Could you please specify what GPU you used to run this notebook and what layer you received this error for? It looks like from cudaDeviceProp
(https://developer.download.nvidia.com/compute/DevZone/docs/html/C/doc/html/group__CUDART__DEVICE_g5aa4f47938af8276f08074d09b7d520c.html), the maximum number of threads per block and grid sizes can be determined.
Kind Regards,
Corey.
Hi @coreylammie ,
Thanks for your reply and your awesome memtorch! The GPU should be Nvidia 3090, and I used nvidia-smi and showed those information:
NVIDIA-SMI 510.47.03 Driver Version: 510.47.03 CUDA Version: 11.6
.
And error happened at
Tuned bh.Conv2d(in_channels=320, out_channels=1280, kernel_size=(1, 1), stride=(1, 1), padding=(0, 0)). Coefficient of determination: 0.747785 [8063.644043, 0.007728]
(57th tuned)
CUDA error in memtorch/cu/tile_matmul_kernels.cu(183): an illegal memory access was encountered
The last information shown is the 57th, so I think the error occurred at the 58th layer.
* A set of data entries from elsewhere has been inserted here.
Definition chanserv_db_create (name founder description : cstr) : M bool :=
  if negb (channel_arg_fits name && account_arg_fits founder && text_arg_fits description IRCD_CHANSERV_DESCRIPTION_MAX true)
  then mret false else
  ok ← gets (sqlite_step "chanserv_db_create");
  t ← tables;
  if negb ok || (IRCD_CHANSERV_REGISTRATION_HARD_MAX <=? N.of_nat (length (ct_channels t)))%N || existsb (registered_as name) (ct_channels t)
  then mret false else
  time ← now;
  set_tables (set_ct_channels (ct_channels t ++ [MkRegistration name founder description true 0 [] [] 0 false [] [] time time]) t) ;;
  mret true.

(** [UPDATE channels SET ... WHERE name=?]; [true]: rows were changed. *)
Definition update_channel (statement : string) (name : cstr) (f : ChanServChannel → ChanServChannel) : M bool :=
  ok ← gets (sqlite_step statement);
  if negb (channel_arg_fits name) || negb ok then mret false else
  t ← tables;
  time ← now;
  set_tables (set_ct_channels
    (map (λ row, if registered_as name row then set_cs_updated_at time (f row) else row) (ct_channels t)) t) ;;
  mret (existsb (registered_as name) (ct_channels t)).

Definition chanserv_db_set_description (name description : cstr) : M bool :=
  if negb (text_arg_fits description IRCD_CHANSERV_DESCRIPTION_MAX true) then mret false else
  update_channel "chanserv_db_set_description" name (set_cs_description description).
Definition chanserv_db_set_founder (name founder : cstr) : M bool :=
  if negb (account_arg_fits founder) then mret false else
  update_channel "chanserv_db_set_founder" name (set_cs_founder founder).
Definition chanserv_db_set_enabled (name : cstr) (enabled : bool) : M bool :=
  update_channel "chanserv_db_set_enabled" name (set_cs_enabled enabled).
Definition chanserv_db_set_mode_lock (name : cstr) (mode_lock : N) : M bool :=
  update_channel "chanserv_db_set_mode_lock" name (set_cs_mode_lock mode_lock).
Definition chanserv_db_set_topic (name topic setter : cstr) (topic_time : Z) : M bool :=
  if negb (text_arg_fits topic IRC_CHANNEL_TOPIC_MAX true && text_arg_fits setter IRC_CHANNEL_TOPIC_SETTER_MAX true) then mret false else
  update_channel "chanserv_db_set_topic" name (λ r, set_cs_topic_time topic_time (set_cs_topic_setter setter (set_cs_topic topic r))).
Definition chanserv_db_set_secure_ops (name : cstr) (enabled : bool) : M bool :=
  update_channel "chanserv_db_set_secure_ops" name (set_cs_secure_ops enabled).
Definition chanserv_db_set_successor (name successor : cstr) : M bool :=
  if negb (empty successor) && negb (account_arg_fits successor) then mret false else
  update_channel "chanserv_db_set_successor" name (set_cs_successor successor).
Definition chanserv_db_set_greeting (name greeting : cstr) : M bool :=
  if negb (text_arg_fits greeting IRC_CHANNEL_TOPIC_MAX true) then mret false else
  update_channel "chanserv_db_set_greeting" name (set_cs_greeting greeting).

(** [ON DELETE CASCADE]: all rows about the channel go. *)
Definition without_channel (name : cstr) (t : ChanServTables) : ChanServTables :=
  MkTables (filter (λ r, registered_as name r = false) (ct_channels t))
    (filter (λ r, same_channel (ca_channel r) name = false) (ct_access t))
    (filter (λ r, same_channel (rt_channel r) name = false) (ct_runtime t))
    (filter (λ r, same_channel (mr_channel r) name = false) (ct_masks t)).

Definition chanserv_db_delete (name : cstr) : M bool :=
  if negb (channel_arg_fits name) then mret false else
  ok ← gets (sqlite_step "chanserv_db_delete");
  if negb ok then mret false else
  t ← tables;
  if negb (existsb (registered_as name) (ct_channels t)) then mret false else
  set_tables (without_channel name t) ;; mret true.

Definition chanserv_db_access_set (channel account : cstr) (level : ChanServAccessLevel) : M bool :=
  if negb (channel_arg_fits channel && account_arg_fits account) || (level_number level <? 1)%Z then mret false else
  ok ← gets (sqlite_step "chanserv_db_access_set");
  t ← tables;
  if negb ok || negb (existsb (registered_as channel) (ct_channels t)) then mret false else
  let put l := set_tables (set_ct_access l t) ;; mret true in
  if existsb (grants_to channel account) (ct_access t) then
    put (map (λ r, if grants_to channel account r then MkAccess (ca_channel r) (ca_account r) level else r) (ct_access t))
  else if (N.of_nat (length (filter (λ r, same_channel (ca_channel r) channel = true) (ct_access t))) <? IRCD_CHANSERV_ACCESS_HARD_MAX)%N then
    put (ct_access t ++ [MkAccess channel account level])
  else mret false.

Definition chanserv_db_access_delete (channel account : cstr) : M bool :=
  if negb (channel_arg_fits channel && account_arg_fits account) then mret false else
  ok ← gets (sqlite_step "chanserv_db_access_delete");
  if negb ok then mret false else
  t ← tables;
  set_tables (set_ct_access (filter (λ r, grants_to channel account r = false) (ct_access t)) t) ;;
  mret (existsb (grants_to channel account) (ct_access t)).

Definition chanserv_db_access_get (channel account : cstr) : M (option (option ChanServAccess)) :=
  if negb (channel_arg_fits channel && account_arg_fits account) then mret None else
  ok ← gets (sqlite_step "chanserv_db_access_get");
  if negb ok then mret None else
  t ← tables;
  mret match find (grants_to channel account) (ct_access t) with
       | Some row => match access_from_row row with Some r => Some (Some r) | None => None end
       | None => Some None
       end.

(** The callback on each row, until it does not answer 0. *)
Fixpoint access_rows (callback : ChanServAccess → M Z) (l : list ChanServAccess) : M Z :=
  match l with
  | [] => mret 0%Z
  | row :: l' =>
      match access_from_row row with
      | None => mret (-1)%Z
      | Some r => rc ← callback r; if (rc =? 0)%Z then access_rows callback l' else mret rc
      end
  end.
Definition chanserv_db_access_foreach (channel : cstr) (callback : ChanServAccess → M Z) : M Z :=
  if negb (channel_arg_fits channel) then mret (-1)%Z else
  ok ← gets (sqlite_step "chanserv_db_access_foreach");
  if negb ok then mret (-1)%Z else
  t ← tables;
  access_rows callback (order_access (filter (λ r, same_channel (ca_channel r) channel = true) (ct_access t))).

(** ** Parameter modes and mask lists ([src/chanserv_persist.c]) *)

Definition CHANSERV_MASK_BAN : Z := 1.
Definition CHANSERV_MASK_EXCEPTION : Z := 2.
Definition CHANSERV_MASK_INVEX : Z := 3.

Definition persist_text_fits (text : cstr) (maximum : nat) : bool :=
  let length_ := Nat.min (length text) (maximum + 1) in
  (length_ <=? maximum) && negb (has_char CR (take length_ text)) && negb (has_char LF (take length_ text)).

(** The primary key: the type and the bytes of the mask, of one channel. *)
Definition same_mask_row (a b : ChannelMaskRow) : bool :=
  same_channel (mr_channel a) (mr_channel b) && (mr_type a =? mr_type b)%Z && streq (mr_mask a) (mr_mask b).

(** The rows with those of the list appended; [None]: one could not be inserted. *)
Fixpoint save_masks (channel : cstr) (l : list ChannelMaskEntry) (type : Z) (rows : list ChannelMaskRow)
    : option (list ChannelMaskRow) :=
  match l with
  | [] => Some rows
  | entry :: l' =>
      if negb (persist_text_fits (mask entry) IRC_CHANNEL_MASK_MAX) then None else
      let row := MkMaskRow channel type (mask entry) (if protected_authorized entry then 1 else 0) in
      if existsb (same_mask_row row) rows then None else save_masks channel l' type (rows ++ [row])
  end.

Definition runtime_row (C : Channel) : ChannelRuntime :=
  MkRuntime (ch_name C) (ch_key C) (ch_user_limit C) (ch_join_throttle_count C) (ch_join_throttle_seconds C)
    (ch_limit_redirect C) (ch_ban_redirect C).

(** [INSERT ... ON CONFLICT(channel) DO UPDATE]: an existing row keeps its spelling of the name. *)
Definition upsert_runtime (row : ChannelRuntime) (l : list ChannelRuntime) : list ChannelRuntime :=
  if existsb (λ r, same_channel (rt_channel r) (rt_channel row)) l then
    map (λ r, if same_channel (rt_channel r) (rt_channel row) then set_rt_channel (rt_channel r) row else r) l
  else l ++ [row].

(** The transaction; [None]: rolled back. *)
Definition save_transaction (C : Channel) (t : ChanServTables) : option ChanServTables :=
  if negb (existsb (registered_as (ch_name C)) (ct_channels t)) then None else
  let t := set_ct_runtime (upsert_runtime (runtime_row C) (ct_runtime t)) t in
  let kept := filter (λ r, same_channel (mr_channel r) (ch_name C) = false) (ct_masks t) in
  rows ← save_masks (ch_name C) (ch_ban_list C) CHANSERV_MASK_BAN kept;
  rows ← save_masks (ch_name C) (ch_exception_list C) CHANSERV_MASK_EXCEPTION rows;
  rows ← save_masks (ch_name C) (ch_invite_exception_list C) CHANSERV_MASK_INVEX rows;
  Some (set_ct_masks rows t).

(** [true]: the result 0. *)
Definition chanserv_persist_save (C : Channel) : M bool :=
  if negb (persist_text_fits (ch_name C) IRC_CHANNEL_NAME_MAX && persist_text_fits (ch_key C) IRC_CHANNEL_KEY_MAX &&
           persist_text_fits (ch_limit_redirect C) IRC_CHANNEL_NAME_MAX && persist_text_fits (ch_ban_redirect C) IRC_CHANNEL_NAME_MAX) ||
     (INT64_MAX <? ch_user_limit C)%Z then mret false else
  ready ← gets (sqlite_step "chanserv_persist_init");
  ok ← gets (sqlite_step "chanserv_persist_save");
  if negb (ready && ok) then mret false else
  t ← tables;
  match save_transaction C t with
  | Some t' => set_tables t' ;; mret true
  | None => mret false
  end.

(** What [MODE] may change of a channel, as a new channel has it. *)
Definition clear_parameters (C : Channel) : Channel :=
  let C := set_ch_join_throttle_count 0 (set_ch_user_limit 0 (set_ch_key [] C)) in
  let C := set_ch_ban_redirect [] (set_ch_limit_redirect [] (set_ch_join_throttle_seconds 0 C)) in
  set_ch_invite_exception_list (channel_mask_clear (ch_invite_exception_list C))
    (set_ch_exception_list (channel_mask_clear (ch_exception_list C))
      (set_ch_ban_list (channel_mask_clear (ch_ban_list C)) C)).

Definition copy_stmt_text (text : cstr) (maximum : nat) : bool := copy_text_column text maximum.

(** The row of [channel_runtime] into the channel; [None]: a value out of range. *)
Definition restore_runtime (row : ChannelRuntime) (C : Channel) : option Channel :=
  if negb (copy_stmt_text (rt_key row) IRC_CHANNEL_KEY_MAX && copy_stmt_text (rt_limit_redirect row) IRC_CHANNEL_NAME_MAX &&
           copy_stmt_text (rt_ban_redirect row) IRC_CHANNEL_NAME_MAX) ||
     (rt_user_limit row <? 0)%Z || (SIZE_MOD - 1 <? rt_user_limit row)%Z ||
     (rt_join_count row <? 0)%Z || (UINT_MAX <? rt_join_count row)%Z ||
     (rt_join_seconds row <? 0)%Z || (UINT_MAX <? rt_join_seconds row)%Z
  then None else
  let C := set_ch_ban_redirect (rt_ban_redirect row) (set_ch_limit_redirect (rt_limit_redirect row) (set_ch_key (rt_key row) C)) in
  Some (set_ch_join_throttle_seconds (rt_join_seconds row)
    (set_ch_join_throttle_count (rt_join_count row) (set_ch_user_limit (rt_user_limit row) C))).

(** The list of the channel a row belongs to. *)
Definition list_of_type (type : Z) (C : Channel) : option (list ChannelMaskEntry * (list ChannelMaskEntry → Channel → Channel)) :=
  if (type =? CHANSERV_MASK_BAN)%Z then Some (ch_ban_list C, set_ch_ban_list)
  else if (type =? CHANSERV_MASK_EXCEPTION)%Z then Some (ch_exception_list C, set_ch_exception_list)
  else if (type =? CHANSERV_MASK_INVEX)%Z then Some (ch_invite_exception_list C, set_ch_invite_exception_list)
  else None.

Definition mask_row_fits (row : ChannelMaskRow) : bool :=
  copy_stmt_text (mr_mask row) IRC_CHANNEL_MASK_MAX && negb (empty (mr_mask row)) &&
  ((mr_authorized row =? 0)%Z || (mr_authorized row =? 1)%Z).

Definition restore_mask (ok : bool) (row : ChannelMaskRow) (C : Channel) : option Channel :=
  if negb (mask_row_fits row) then None else
  match list_of_type (mr_type row) C with
  | None => None
  | Some (l, set) =>
      let '(rc, l') := channel_mask_add_authorized ok l (mr_mask row) (mr_authorized row =? 1)%Z in
      if (rc =? 0)%Z then Some (set l' C) else None
  end.

(** [true]: the result 0. *)
Fixpoint restore_masks (ch : ptr) (rows : list ChannelMaskRow) : M bool :=
  match rows with
  | [] => mret true
  | row :: rest =>
      C ← channel ch;
      let grows := match list_of_type (mr_type row) C with Some (l, _) => mask_row_fits row && mask_needs_entry l (mr_mask row) | None => false end in
      ok ← (if grows then alloc else mret true);
      match restore_mask ok row C with
      | None => mret false
      | Some C' => upd_channel ch (λ _, C') ;; restore_masks ch rest
      end
  end.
I am sorry I do not know how to use cudaDeviceProp
, so I am not sure whether nvidia-smi can provide enough information of GPU for you. If not, could you please let me know how to use that function? So I can provide more details.
Best, Welty
Hi @coreylammie ,
I have the same problem, when running Tutorial.ipynb
and also patching the linear layers (module_parameters_to_patch=[torch.nn.Conv2d, torch.nn.Linear],
).
The error occurs during tuning of the linear layers.
The resulting error message is also: CUDA error in memtorch/cu/tile_matmul_kernels.cu(183): an illegal memory access was encountered
torch.cuda.get_device_properties(device)
returns the following:
_CudaDeviceProperties(name='NVIDIA A100-PCIE-40GB', major=8, minor=0, total_memory=40354MB, multi_processor_count=108)
On top of that, I found that switching to the CPU for tuning is not possible. If you use the CUDA enabled version of MemTorch and CUDA is available, tuning will always be done with CUDA. Switching to memtorch-cpu, circumvents the problem, but then training and inference also have to be executed on the CPU.
Below the full log:
_CudaDeviceProperties(name='NVIDIA A100-PCIE-40GB', major=8, minor=0, total_memory=40354MB, multi_processor_count=108)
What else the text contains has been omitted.